TRIAL PROCEDURES All trial procedures were approved by the Harvard University Institutional Review Board. Qualified participants received instructions about all study procedures by email prior to beginning the trial. Participants randomized to the Treatment condition received one email each day during a 14-day trial period. The email contained a link, which first asked participants to complete a three-item survey assessing self-reported feelings of (a) connectedness, (b) hopefulness, and (c) desire to die. Treatment condition participants were then instructed to read a single user-generated narrative about suicide, confirm the narrative was read, and finally complete the same three-item survey again. Participants in the Control condition received one email each day during the 14-day trial period that contained the three-item survey assessing connectedness, hopefulness, and desire to die only. Participants responded to all survey items using an 10-point Likert-type scale ranging from 1 ("not at all") to 10 ("definitely").
Two weeks after the conclusion of the 14-day trial period, participants in both the Treatment and Control conditions were asked to complete the three-item survey assessing connectedness, hopefulness, and desire to die. After completing the follow-up survey, participants in the Control condition received the same suicide narrative bibliotherapy intervention provided to those in the Treatment condition.

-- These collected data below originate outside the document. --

(** X9. A defined distance is 1 exactly when the two strength sets are
    disjoint and the two weakness sets are disjoint. *)
Theorem distance_one_iff (Xi Xj : list Theme) (rate : Z) (d : Q) :
  _distance Xi Xj rate = inr d →
  (d == 1)%Q
  ↔ strengths Xi rate ## strengths Xj rate
    ∧ weaknesses Xi rate ## weaknesses Xj rate.
Proof.
  intros Hd. apply _distance_inr_inv in Hd as (s & w & Hs & Hw & ->).
  rewrite distance_formula_one by (by eapply _jaccard_bounds).
  by rewrite (_jaccard_zero_iff _ _ _ Hs), (_jaccard_zero_iff _ _ _ Hw).
Qed.

Lemma distance_one_iff_witness :
  ∃ d, _distance profile_a profile_c 2 = inr d
       ∧ ((d == 1)%Q
          ↔ strengths profile_a 2 ## strengths profile_c 2
            ∧ weaknesses profile_a 2 ## weaknesses profile_c 2).
Proof.
  eexists. split; [vm_compute; reflexivity|].
  apply (distance_one_iff profile_a profile_c 2). vm_compute. reflexivity.
Defined.

(** X10. Each end of the profile carries half of the distance: disjoint
    strength sets, or disjoint weakness sets, put a defined distance at 1/2
    or above; equal strength sets, or equal weakness sets, at 1/2 or
    below. *)
Theorem distance_half (Xi Xj : list Theme) (rate : Z) (d : Q) :
  _distance Xi Xj rate = inr d →
  (strengths Xi rate ## strengths Xj rate → (1 # 2 <= d)%Q)
  ∧ (weaknesses Xi rate ## weaknesses Xj rate → (1 # 2 <= d)%Q)
  ∧ (strengths Xi rate = strengths Xj rate → (d <= 1 # 2)%Q)
  ∧ (weaknesses Xi rate = weaknesses Xj rate → (d <= 1 # 2)%Q).
Proof.
  intros Hd. apply _distance_inr_inv in Hd as (s & w & Hs & Hw & ->).
  pose proof (_jaccard_bounds _ _ _ Hs) as Bs.
  pose proof (_jaccard_bounds _ _ _ Hw) as Bw.
  destruct (distance_formula_half s w Bs Bw) as [Hs0 Hs1].
  destruct (distance_formula_half w s Bw Bs) as [Hw0 Hw1].
  split_and!.
  - intros H%(_jaccard_zero_iff _ _ _ Hs). by apply Hs0.
  - intros H%(_jaccard_zero_iff _ _ _ Hw).
    rewrite (Qplus_comm s w). by apply Hw0.
  - intros H%(_jaccard_one_iff _ _ _ Hs). by apply Hs1.
  - intros H%(_jaccard_one_iff _ _ _ Hw).
    rewrite (Qplus_comm s w). by apply Hw1.
Qed.

Lemma distance_half_witness :
  ∃ d, _distance profile_a profile_c 2 = inr d
       ∧ (strengths profile_a 2 ## strengths profile_c 2 → (1 # 2 <= d)%Q)
       ∧ (weaknesses profile_a 2 = weaknesses profile_c 2 → (d <= 1 # 2)%Q).
Proof.
  eexists. split; [vm_compute; reflexivity|].
  destruct (distance_half profile_a profile_c 2 _ eq_refl)
    as (Hs & _ & _ & Hw).
  split; [exact Hs|exact Hw].
Defined.

(** ** Generators: where they stop *)

Lemma for_yield_split {A B} (f : A → Py.result B) (l : list A) :
  ∃ emitted pending,
    l = (emitted ++ pending)%list
    ∧ Forall2 (λ x b, f x = inr b) emitted (Py.yielded (Py.for_yield f l))
    ∧ match Py.raised (Py.for_yield f l) with
      | None => pending = []
      | Some e => ∃ x rest, pending = x :: rest ∧ f x = inl e
      end.
Proof.
  induction l as [|x l (emitted & pending & Hl & Hall & Hend)]; simpl.
  - exists [], []. by repeat split.
  - destruct (f x) as [e|b] eqn:E; simpl.
    + exists [], (x :: l). repeat split; [constructor|]. eauto.
    + exists (x :: emitted), pending. rewrite Hl at 1.
      repeat split; [by constructor|done].
Qed.

(** The pairs handled before the generator ends, and the pair it fails on. *)
Lemma distance_gen_split (table : ThemesTable) (rate : Z) :
  ∃ emitted pending,
    Py.combinations2 table = (emitted ++ pending)%list
    ∧ Forall2
        (λ '((name_i, Xi), (name_j, Xj)) triple,
           ∃ d, _distance Xi Xj rate = inr d ∧ triple = (name_i, name_j, d))
        emitted (Py.yielded (distance_gen table rate))
    ∧ match Py.raised (distance_gen table rate) with
      | None => pending = []
      | Some e =>
          e = Py.ZeroDivisionError
          ∧ ∃ name_i Xi name_j Xj rest,
              pending = ((name_i, Xi), (name_j, Xj)) :: rest
              ∧ _distance Xi Xj rate = inl Py.ZeroDivisionError
      end.
Proof.
  unfold distance_gen, items.
  destruct (for_yield_split
              (λ '((name_i, Xi), (name_j, Xj)),
                 let! d := _distance Xi Xj rate in Py.ret (name_i, name_j, d))
              (Py.combinations2 table))
    as (emitted & pending & Hl & Hall & Hend).
  exists emitted, pending. split; [done|]. split.
  - eapply Forall2_impl; [exact Hall|].
    intros [[name_i Xi] [name_j Xj]] triple. simpl.
    destruct (_distance Xi Xj rate) as [e|d]; simpl; [done|].
    intros [= <-]. eauto.
  - destruct (Py.raised _) as [e|]; [|done].
    destruct Hend as ([[name_i Xi] [name_j Xj]] & rest & -> & Hf).
    simpl in Hf.
    destruct (_distance Xi Xj rate) as [e'|d] eqn:E; simpl in Hf; [|done].
    injection Hf as <-. apply _distance_inl in E as Hzero.
    destruct Hzero as [-> _]. split; [done|].
    by exists name_i, Xi, name_j, Xj, rest.
Qed.

(** X11. The pairwise generator stops at the first pair whose distance
    fails: it yields the triples of the pairs before it, in the order of
    the 2-combinations, each with the distance of its two profiles, and
    then ends with [ZeroDivisionError]; when no pair fails it yields a
    triple for every pair. It never ends with another exception. *)
Theorem distance_gen_stops_at_first_failure (table : ThemesTable) (rate : Z) :
  ∃ emitted pending,
    Py.combinations2 table = (emitted ++ pending)%list
    ∧ Forall2
        (λ '((name_i, Xi), (name_j, Xj)) triple,
           ∃ d, _distance Xi Xj rate = inr d ∧ triple = (name_i, name_j, d))
        emitted (Py.yielded (distance_gen table rate))
    ∧ match Py.raised (distance_gen table rate) with
      | None => pending = []
      | Some e =>
          e = Py.ZeroDivisionError
          ∧ ∃ name_i Xi name_j Xj rest,
              pending = ((name_i, Xi), (name_j, Xj)) :: rest
              ∧ _distance Xi Xj rate = inl Py.ZeroDivisionError
      end.
Proof. apply distance_gen_split. Qed.

(** X12. Whatever the generator yields is sound, also when it later
    raises: a yielded triple names two different members of the table,
    carries the distance of their profiles, and that distance lies in
    [0, 1]. *)
Theorem distance_gen_yields_sound (table : ThemesTable) (rate : Z) :
  wf_table table →
  ∀ name_i name_j d,
    (name_i, name_j, d) ∈ Py.yielded (distance_gen table rate) →
    name_i ≠ name_j
    ∧ (0 <= d <= 1)%Q
    ∧ ∃ Xi Xj,
        (name_i, Xi) ∈ table ∧ (name_j, Xj) ∈ table
        ∧ _distance Xi Xj rate = inr d.
Proof.
  intros Hwf name_i name_j d Hin.
  destruct (distance_gen_split table rate)
    as (emitted & pending & Hl & Hall & _).
  apply list_elem_of_lookup in Hin as [k Hk].
  destruct (Forall2_lookup_r _ _ _ _ _ Hall Hk)
    as ([[ni Xi] [nj Xj]] & Hp & d' & Hd & [= <- <- <-]).
  assert (((name_i, Xi), (name_j, Xj)) ∈ Py.combinations2 table) as Hc.
  { rewrite Hl. apply elem_of_app. left. by eapply list_elem_of_lookup_2. }
  apply elem_of_combinations2 in Hc as (i & j & Hij & Hi & Hj).
  split_and!.
  - intros ->. assert (i = j); [|lia].
    apply (NoDup_lookup table.*1 i j name_j); [exact Hwf|..];
      rewrite list_lookup_fmap; [by rewrite Hi|by rewrite Hj].
  - by eapply _distance_inr_bounds.
  - by eapply _distance_inr_bounds.
  - exists Xi, Xj. split_and!; [by eapply list_elem_of_lookup_2..|done].
Qed.
Lemma frame_events_data (parse : jsstring -> result value) (js : list jsstring) :
  Forall (fun j => no_line_feed j /\ hd 0 j = 123 /\ last j 0 = 125) js ->
  frame_events parse (map (app (lit "data: ")) js) = parsed_events parse js.
Proof.
  induction 1 as [|j js (_ & Hh & Hl) _ IH]; [reflexivity|].
  cbn [map frame_events parsed_events flat_map].
  rewrite (frame_event_data parse j Hh Hl). unfold parsed.
  fold (frame_events parse (map (app (lit "data: ")) js)).
  fold (parsed_events parse js). rewrite IH.
  now destruct (parse j).
Qed.

(** X12. From the relay to the consumer: when the chunks received decode
    to the text the relay wrote, the event log grows by the events parsed
    from the JSON texts of the relay, in the order of the upstream events,
    the transcript by their texts, and the closing line is left in the
    buffer without being processed. *)
Theorem X12_consumer_receives_what_the_relay_wrote
    (parse : jsstring -> result value) (st : ui_state)
    (chunks : list (list Byte.byte)) (evs : list upstream_event) :
  decoded chunks = wire_text evs ->
  events (fst (read_loop parse st chunks))
    = events st ++ parsed_events parse (sent_json evs)
  /\ transcript (fst (read_loop parse st chunks))
    = transcript st
      ++ List.concat (map event_text (parsed_events parse (sent_json evs)))
  /\ buffer (snd (read_loop parse st chunks)) = closing_line evs.
Proof.
  intros Hwire.
  destruct (read_loop_whole parse st chunks) as [Hui Hbuf].
  rewrite Hui, Hbuf, Hwire, wire_frames, removelast_last, last_last.
  rewrite events_of_frames, transcript_of_frames.
  rewrite (frame_events_data parse _ (sent_json_shape evs)).
  repeat split; reflexivity.
Qed.
(** X15: the wallet is asked to switch chains at most once in a run, and
    only to the swap chain, and only when the chain the wallet is
    connected to is another one (or not a supported one); it is not asked
    before the trade, the account and the swap chain have passed their
    checks. *)
Theorem useSwapCallback_chain_requests (h : HookValues) (p : Props)
    (cb : M SwapResult) (w : World) :
  useSwapCallback h p = Returned cb →
  let supported := useSupportedChainId (account_chainId (account h)) in
  (chain_requests (cb w).2 = chain_requests w
   ∧ (supported = swapChainId h
      ∨ ¬ ∃ c, passes_checks (trade p) (account h) (swapChainId h) c))
  ∨ (∃ c, chain_requests (cb w).2 = chain_requests w ++ [c]
          ∧ passes_checks (trade p) (account h) (swapChainId h) c
          ∧ supported ≠ swapChainId h).
Proof.
  intros (feeFields & Hfee & ->)%useSwapCallback_inv supported.
  rewrite callback_run. fold supported.
  pose proof (validation_spec (trade p) (account h) (swapChainId h)
                supported w) as Hv.
  assert (Hrun : ∀ w1,
    chain_requests
      (match await_swap (swapCallback p feeFields) with
       | Returned result =>
           match trade p with
           | Some t =>
               match recording t (account h) supported (allowedSlippage p)
                       result (invoke_in (swapCallback p feeFields) w1) with
               | (Returned _, w2) => (Returned result, w2)
               | (Thrown e, w2) => (Thrown e, w2)
               end
           | None => (Thrown TypeError, invoke_in (swapCallback p feeFields) w1)
           end
       | Thrown e => (Thrown e, invoke_in (swapCallback p feeFields) w1)
       end).2 = chain_requests w1).
  { intros w1. destruct (await_swap _) as [result | e]; [| done].
    destruct (trade p) as [t |]; [| done].
    pose proof (recording_chain_requests t (account h) supported
                  (allowedSlippage p) result
                  (invoke_in (swapCallback p feeFields) w1)) as Hrec.
    by destruct (recording _ _ _ _ _ _) as [[[] | e] w2]. }
  destruct (validation _ _ _ _ w) as [[[] | e] w1].
  - rewrite Hrun.
    destruct Hv as (c & Hpass & [[Hsame ->] | (Hdiff & _ & ->)]).
    + left. split; [done | by left].
    + right. exists c. done.
  - destruct Hv as [[-> Hno] | (c & Hpass & Hdiff & -> & _)].
    + left. split; [done | by right].
    + right. exists c. done.
Qed.

(** X16: an order is recorded under the chain the wallet was connected to
    when the hook rendered.  So the chain of a recorded order is the swap
    chain exactly when the run did not have to ask for a chain switch;
    after a switch it is the chain the wallet was on before, or
    [undefined]. *)
Theorem useSwapCallback_order_chain (h : HookValues) (p : Props)
    (cb : M SwapResult) (w : World) (o : UniswapXOrderDetails) :
  useSwapCallback h p = Returned cb →
  orders (cb w).2 = orders w ++ [o] →
  order_chainId o = useSupportedChainId (account_chainId (account h))
  ∧ (order_chainId o = swapChainId h
     ↔ chain_requests (cb w).2 = chain_requests w).
Proof.
  intros (feeFields & Hfee & ->)%useSwapCallback_inv.
  rewrite callback_run.
  set (supported := useSupportedChainId (account_chainId (account h))).
  pose proof (validation_frame (trade p) (account h) (swapChainId h)
                supported w) as (Hord & _ & _).
  pose proof (validation_spec (trade p) (account h) (swapChainId h)
                supported w) as Hv.
  destruct (validation _ _ _ _ w) as [[[] | e] w1]; cbn in Hord;
    [| cbn; rewrite Hord; intros H; by apply app_singleton_neq in H].
  destruct (await_swap (swapCallback p feeFields)) as [result | e];
    [| cbn; rewrite Hord; intros H; by apply app_singleton_neq in H].
  destruct (trade p) as [t |];
    [| cbn; rewrite Hord; intros H; by apply app_singleton_neq in H].
  destruct Hv as (c & Hpass & Hcase).
  destruct (recording_cases t (account h) supported (allowedSlippage p)
              result (invoke_in (swapCallback p feeFields) w1))
    as [(e & Heq & _)
       | [(info & o' & _ & _ & Heq & _ & _ & Hchain & _)
         | (info & d & tx & _ & _ & _ & _ & Heq & _)]];
    rewrite Heq; cbn; rewrite Hord; intros H;
    try (by apply app_singleton_neq in H).
  apply app_singleton_inv in H. subst o'. split; [done |].
  rewrite Hchain.
  destruct Hcase as [[Hsame ->] | (Hdiff & _ & ->)]; cbn; [done |].
  split; [done |]. intros Heq'. symmetry in Heq'.
  by apply app_singleton_neq in Heq'.
Qed.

The 14 narratives provided to participants in the Treatment condition each described first-hand experiences with suicidal thoughts and behaviors and highlighted a range of issues related to the authors' struggles. This set of 14 narratives was selected based on pilot research suggesting that they were associated with reductions in suicidal thoughts, included a positive conclusion (e.g., the author discussed recovery), and described the experience of struggle in a relatable way (e.g., "feeling this way is common").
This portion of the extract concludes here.